A downstream O2 sensor is positioned behind or inside the catalytic converter. Its work is to give a voltage reading that is changed by the change in the level of unburned oxygen in the exhaust system. This way, it tells the ECU whether the catalytic converter is working as it should.
The upstream oxygen sensor is located before the catalytic converter. It measures the level of oxygen in the exhaust manifold and sends this info to the ECU. That way, the engine knows how to adjust the air/fuel mixture. The upstream O2 sensor is more prone to failure than the downstream sensor.
How does the O2 sensor work?
The oxygen sensor looks quite simplistic in design. However, it does a very important job, of monitoring the exhaust fumes from the engine, for changes in oxygen levels. Thus, it has a sensor tip that is installed right inside the exhaust pipe.

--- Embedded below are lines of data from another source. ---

(** The block that moves the dragged entity and its children. *)
Definition moveDragged (did : string) (p : QPoint.t) (w : Engine.t) : option Engine.t :=
  let newX := (Num (QPoint.x p) - Point.x (Engine.dragOffset w))%num in
  let newY := (Num (QPoint.y p) - Point.y (Engine.dragOffset w))%num in
  match SceneManager.getObject did w with
  | None => None  (* [entity!.transform] throws *)
  | Some entity =>
      let deltaX := (newX - xOf entity)%num in
      let deltaY := (newY - yOf entity)%num in
      let w1 := updateObject did (Updates.ofTransform (PartialTransform.xy newX newY)) w in
      Some (fold_left
              (fun w childId =>
                 match SceneManager.getObject childId w with
                 | Some child =>
                     updateObject childId
                       (Updates.ofTransform
                          (PartialTransform.xy (xOf child + deltaX)%num (yOf child + deltaY)%num))
                       w
                 | None => w
                 end)
              (Engine.draggedChildrenIds w1) w1)
  end.

Definition onPointerMove (e : PointerEvent.t) (w : Engine.t) : Engine.t :=
  let mouse := QPoint.mk (PointerEvent.clientX e) (PointerEvent.clientY e) in
  let p := Camera.screenToWorld (Engine.camera w)
                                (PointerEvent.clientX e) (PointerEvent.clientY e) in
  let w1 := if negb (Engine.isPanning w) && negb (isTruthy (Engine.draggedEntityId w))
               && negb (Engine.isResizing w)
            then hover p w else w in
  match truthyString (Engine.creatingEntityId w1), Engine.createStartPoint w1 with
  | Some cid, Some start => Engine.set_lastMouse mouse (moveCreating cid start p w1)
  | _, _ =>
      match Engine.isResizing w1, Engine.resizeHandle w1,
            truthyString (Engine.draggedEntityId w1), Engine.resizeOriginal w1 with
      | true, Some handle, Some did, Some original =>
          let r := resized handle original (toPoint p) in
          Engine.set_lastMouse mouse
            (updateObject did
               (Updates.ofTransformProps (PartialTransform.xy (Rect.x r) (Rect.y r))
                                         (Props.size (Rect.w r) (Rect.h r)))
               w1)
      | _, _, _, _ =>
          if negb (Engine.isPanning w1) && negb (isTruthy (Engine.draggedEntityId w1)) then w1
          else
            let dx := (PointerEvent.clientX e - QPoint.x (Engine.lastMouse w1))%Q in
            let dy := (PointerEvent.clientY e - QPoint.y (Engine.lastMouse w1))%Q in
            if Engine.isPanning w1 then
              let c := Engine.camera w1 in
              Engine.set_lastMouse mouse
                (Engine.set_isDirty true
                   (Engine.set_camera
                      (Camera.mk (Camera.x c - dx / Camera.zoom c)
                                 (Camera.y c - dy / Camera.zoom c)
                                 (Camera.zoom c))%Q
                      w1))
            else
              match truthyString (Engine.draggedEntityId w1) with
              | Some did =>
                  match moveDragged did p w1 with
                  | Some w2 => Engine.set_lastMouse mouse w2
                  | None => w1
                  end
              | None => Engine.set_lastMouse mouse w1
              end
      end
  end.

It monitors the amount of unburned oxygen in the exhaust. If the exhaust fumes are too lean, it means there is a lot of oxygen going to the combustion chamber, so the ECU needs to adjust that. If the exhaust fumes are too rich, it means there is too much fuel in the fumes, which affects your car’s fuel efficiency.
Whether the mixture is too lean or too rich, the O2 sensor will send this information to the ECU. It will then know what to do to balance the air to fuel ratio. Usually, this means that the computer adjusts the percentage of fuel that enters the engine.
What causes an oxygen sensor to fail?
What causes an oxygen sensor to fail? Many things cause the failure of your cars oxygen sensor. Some of the most common culprits include using dirty fuel and corrosion. Another common cause is the leakage of antifreeze into your sensor.
The failure of the heating element of the O2 sensor
The oxygen sensor has a heating element. Its work is to warm up the oxygen sensor as soon as you start the car. That way, the sensor starts monitoring the exhaust fumes as soon as the engine starts to produce them. If the heating element fails, then ultimately, the sensor has failed because it will not send the right information to the ECU.
Solution: Replace the sensor. It will set you back a couple of hundred bucks, but it will be worth it. It can be hard to replace the heater.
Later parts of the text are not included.